Module Example.

Local Open Scope string_scope.

(** A host in the manner of glibc on x86-64: [clock_t] is a signed
    integer, [CLOCKS_PER_SEC] is one million, and the processor time read
    by the [n]-th call of [std::clock()] is [readings n]. *)
Definition posix (readings : nat -> Z) : Host :=
  {| clock_t := Z;
     std_clock := readings;
     clock_minus := Z.sub;
     clock_to_double := double_of_Z;
     CLOCKS_PER_SEC := 1000000%Z |}.

(** Two milliseconds of processor time between consecutive readings. *)
Definition steady : Host := posix (fun n => (2000 * Z.of_nat n)%Z).

(** A clock too coarse to see the test run. *)
Definition coarse : Host := posix (fun _ => 0%Z).

Definition startup : world := {| cout := []; clock_calls := 0 |}.

Definition at_line (n : nat) : source_location :=
  {| file_name := "main.cpp"; line := n; column := 13 |}.

(** [[] { return (2 + 2) == 4; }] *)
Definition math_works : SimpleTest.Functor unit :=
  {| SimpleTest.captures := tt;
     SimpleTest.operator_call := fun s => (Normal (Nat.eqb (2 + 2) 4), s) |}.

(** [[] { throw std::runtime_error("this is expected"); return true; }] *)
Definition exception_thrown : SimpleTest.Functor unit :=
  {| SimpleTest.captures := tt;
     SimpleTest.operator_call :=
       fun s => (Raised (std_exception "this is expected"), s) |}.

(** [[] { return false; }] *)
Definition never : SimpleTest.Functor unit :=
  {| SimpleTest.captures := tt;
     SimpleTest.operator_call := fun s => (Normal false, s) |}.

(** [[](auto& test) { test.check(true); test.check(false);
    test.check(true); }] *)
Definition three_checks : PrettyTest.Functor unit :=
  {| PrettyTest.captures := tt;
     PrettyTest.operator_call := fun s =>
       PrettyTest.Check true (at_line 1) (fun _ =>
       PrettyTest.Check false (at_line 2) (fun _ =>
       PrettyTest.Check true (at_line 3) (fun _ =>
       PrettyTest.Return s))) |}.

(** [[](auto& test) { test.check(true); throw 42; }]: an error that
    carries no message. *)
Definition check_then_throw : PrettyTest.Functor unit :=
  {| PrettyTest.captures := tt;
     PrettyTest.operator_call := fun s =>
       PrettyTest.Check true (at_line 1) (fun _ =>
       PrettyTest.Throw other_exception s) |}.

(** [[runs = 0](auto& test) mutable { test.check(runs > 0); ++runs; }]:
    its only check fails in the first run and holds in every later one. *)
Definition warms_up : PrettyTest.Functor nat :=
  {| PrettyTest.captures := 0;
     PrettyTest.operator_call := fun runs =>
       PrettyTest.Check (Nat.ltb 0 runs) (at_line 1) (fun _ =>
       PrettyTest.Return (S runs)) |}.

(** [[runs = 0](auto& test) mutable { test.check(false); ++runs; }]: it
    makes the same calls in every run, and counts the runs. *)
Definition counts_runs : PrettyTest.Functor nat :=
  {| PrettyTest.captures := 0;
     PrettyTest.operator_call := fun runs =>
       PrettyTest.Check false (at_line 1) (fun _ =>
       PrettyTest.Return (S runs)) |}.

(** [[](auto& test) { std::string string; ... }]: no check at all, as in
    the two timed tests of the example program. *)
Definition push_back : PrettyTest.Functor unit :=
  {| PrettyTest.captures := tt;
     PrettyTest.operator_call := fun s => PrettyTest.Return s |}.

(** [TestGroup("test group 1", make_test<SimpleTest>("math works", ...),
    make_test<SimpleTest>("exception", ...))] *)
Definition test_group_1 : TestGroup.t :=
  TestGroup.ctor "test group 1"
    [ as_test (make_simple_test "math works" math_works);
      as_test (make_simple_test "exception" exception_thrown) ].

(** A group of three tests, one of which fails. *)
Definition one_of_three : TestGroup.t :=
  TestGroup.ctor "one of three"
    [ as_test (make_simple_test "math works" math_works);
      as_test (make_pretty_test "no checks" push_back);
      as_test (make_simple_test "never" never) ].

#[global] Instance string_eq : EqualityComparable string string := String.eqb.
#[global] Instance string_printable : Printable string := fun s => s.
#[global] Instance string_type_name : TypeName string := "std::string".

End Example.

(** * Properties *)

(** ** binary64 comparisons *)

Section Binary64.

Lemma SFcompare_antisym (a b : spec_float) :
  SFcompare a b = option_map CompOpp (SFcompare b a).
Proof.
  destruct a as [sa|sa| |sa ma ea], b as [sb|sb| |sb mb eb]; simpl;
    try (destruct sa); try (destruct sb); try reflexivity;
    rewrite (Z.compare_antisym ea eb);
    destruct (Z.compare ea eb); simpl; try reflexivity;
    rewrite (Pos.compare_cont_antisym mb ma Eq); simpl;
    destruct (Pos.compare_cont Eq ma mb); reflexivity.
Qed.

Lemma SFcompare_refl (a : spec_float) :
  SFcompare a a = Some Eq \/ SFcompare a a = None.
Proof.
  destruct a as [s|s| |s m e]; simpl; auto; destruct s; auto;
    rewrite Z.compare_refl, Pos.compare_cont_refl; auto.
Qed.

Lemma SFcompare_defined (a b : spec_float) :
  SFcompare a a = Some Eq -> SFcompare b b = Some Eq ->
  exists c, SFcompare a b = Some c.
Proof.
  destruct a as [sa|sa| |sa ma ea], b as [sb|sb| |sb mb eb]; simpl;
    intros Ha Hb; try discriminate; eauto.
Qed.

(** [x < x] is false for every double, NaN included. *)
Lemma ltb_irrefl (x : float) : (x <? x)%float = false.
Proof.
  rewrite FloatAxioms.ltb_spec. unfold SFltb.
  destruct (SFcompare_refl (Prim2SF x)) as [E|E]; rewrite E; reflexivity.
Qed.

Lemma is_nan_false (x : float) :
  is_nan x = false -> SFcompare (Prim2SF x) (Prim2SF x) = Some Eq.
Proof.
  unfold is_nan. rewrite FloatAxioms.eqb_spec. unfold SFeqb.
  destruct (SFcompare_refl (Prim2SF x)) as [E|E]; rewrite E; auto.
  discriminate.
Qed.

(** For two doubles that are numbers, [not (b < a)] is [a <= b]. *)
Lemma not_ltb_is_leb (a b : float) :
  is_nan a = false -> is_nan b = false ->
  negb (b <? a)%float = (a <=? b)%float.
Proof.
  intros Ha Hb. apply is_nan_false in Ha, Hb.
  rewrite FloatAxioms.ltb_spec, FloatAxioms.leb_spec. unfold SFltb, SFleb.
  rewrite (SFcompare_antisym (Prim2SF b) (Prim2SF a)).
  destruct (SFcompare_defined _ _ Ha Hb) as [c E]. rewrite E.
  destruct c; reflexivity.
Qed.

(** Equal doubles are not ordered strictly. *)
Lemma eqb_not_ltb (a b : float) :
  (a =? b)%float = true -> (b <? a)%float = false.
Proof.
  rewrite FloatAxioms.eqb_spec, FloatAxioms.ltb_spec. unfold SFeqb, SFltb.
  rewrite (SFcompare_antisym (Prim2SF b) (Prim2SF a)).
  destruct (SFcompare (Prim2SF a) (Prim2SF b)) as [[| |]|];
    simpl; congruence.
Qed.

End Binary64.

(** ** Conjunctions *)

Lemma fold_andb_false (checks : list bool) : fold_left andb checks false = false.
Proof. induction checks as [|c checks IH]; simpl; auto. Qed.

Lemma fold_andb_acc (checks : list bool) (acc : bool) :
  fold_left andb checks acc = acc && conjunction checks.
Proof.
  unfold conjunction. destruct acc; simpl; auto using fold_andb_false.
Qed.

Lemma conjunction_cons (c : bool) (checks : list bool) :
  conjunction (c :: checks) = c && conjunction checks.
Proof. unfold conjunction at 1. simpl. apply fold_andb_acc. Qed.

Lemma conjunction_forallb (checks : list bool) :
  conjunction checks = forallb (fun c => c) checks.
Proof.
  induction checks as [|c checks IH]; [reflexivity|].
  rewrite conjunction_cons, IH. reflexivity.
Qed.

(** The conjunction does not depend on the order of the checks. *)
Lemma conjunction_Permutation (l l' : list bool) :
  Permutation l l' -> conjunction l = conjunction l'.
Proof.
  induction 1 as [|c l l' _ IH|c d l|l l' l'' _ IH1 _ IH2].
  - reflexivity.
  - rewrite !conjunction_cons, IH. reflexivity.
  - rewrite !conjunction_cons. destruct c, d; reflexivity.
  - congruence.
Qed.

Lemma conjunction_idempotent (b : bool) (checks : list bool) :
  (b && conjunction checks) && conjunction checks = b && conjunction checks.
Proof. destruct b, (conjunction checks); reflexivity. Qed.

(** ** PrettyTest: the member functions *)

Section PrettyTestMembers.
Context {S : Type}.
Implicit Types (self : PrettyTest.t S) (w : world) (b : PrettyTest.body S).

Lemma check_eq condition location self w :
  PrettyTest.check condition location self w
  = (Normal condition,
     PrettyTest.set_result_ (PrettyTest.result_ self && condition) self,
     after_check condition location w).
Proof. destruct condition; reflexivity. Qed.

Lemma equals_printable_eq {First Second : Type}
    `{EqualityComparable First Second} `{Printable First} `{Printable Second}
    `{TypeName First} `{TypeName Second}
    (first : First) (second : Second) location self w :
  exists w',
    PrettyTest.equals_printable first second location self w
    = (Normal (equal_to first second),
       PrettyTest.set_result_
         (PrettyTest.result_ self && equal_to first second) self,
       w').
Proof.
  unfold PrettyTest.equals_printable, bind. rewrite check_eq.
  destruct (equal_to first second); simpl; unfold ret; eauto.
Qed.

-- -- --

## Assignment
Reproduce each line of the records in which the string "Some" appears.

## Your solution
  SFcompare a a = Some Eq \/ SFcompare a a = None.
  SFcompare a a = Some Eq -> SFcompare b b = Some Eq ->
  exists c, SFcompare a b = Some c.
  is_nan x = false -> SFcompare (Prim2SF x) (Prim2SF x) = Some Eq.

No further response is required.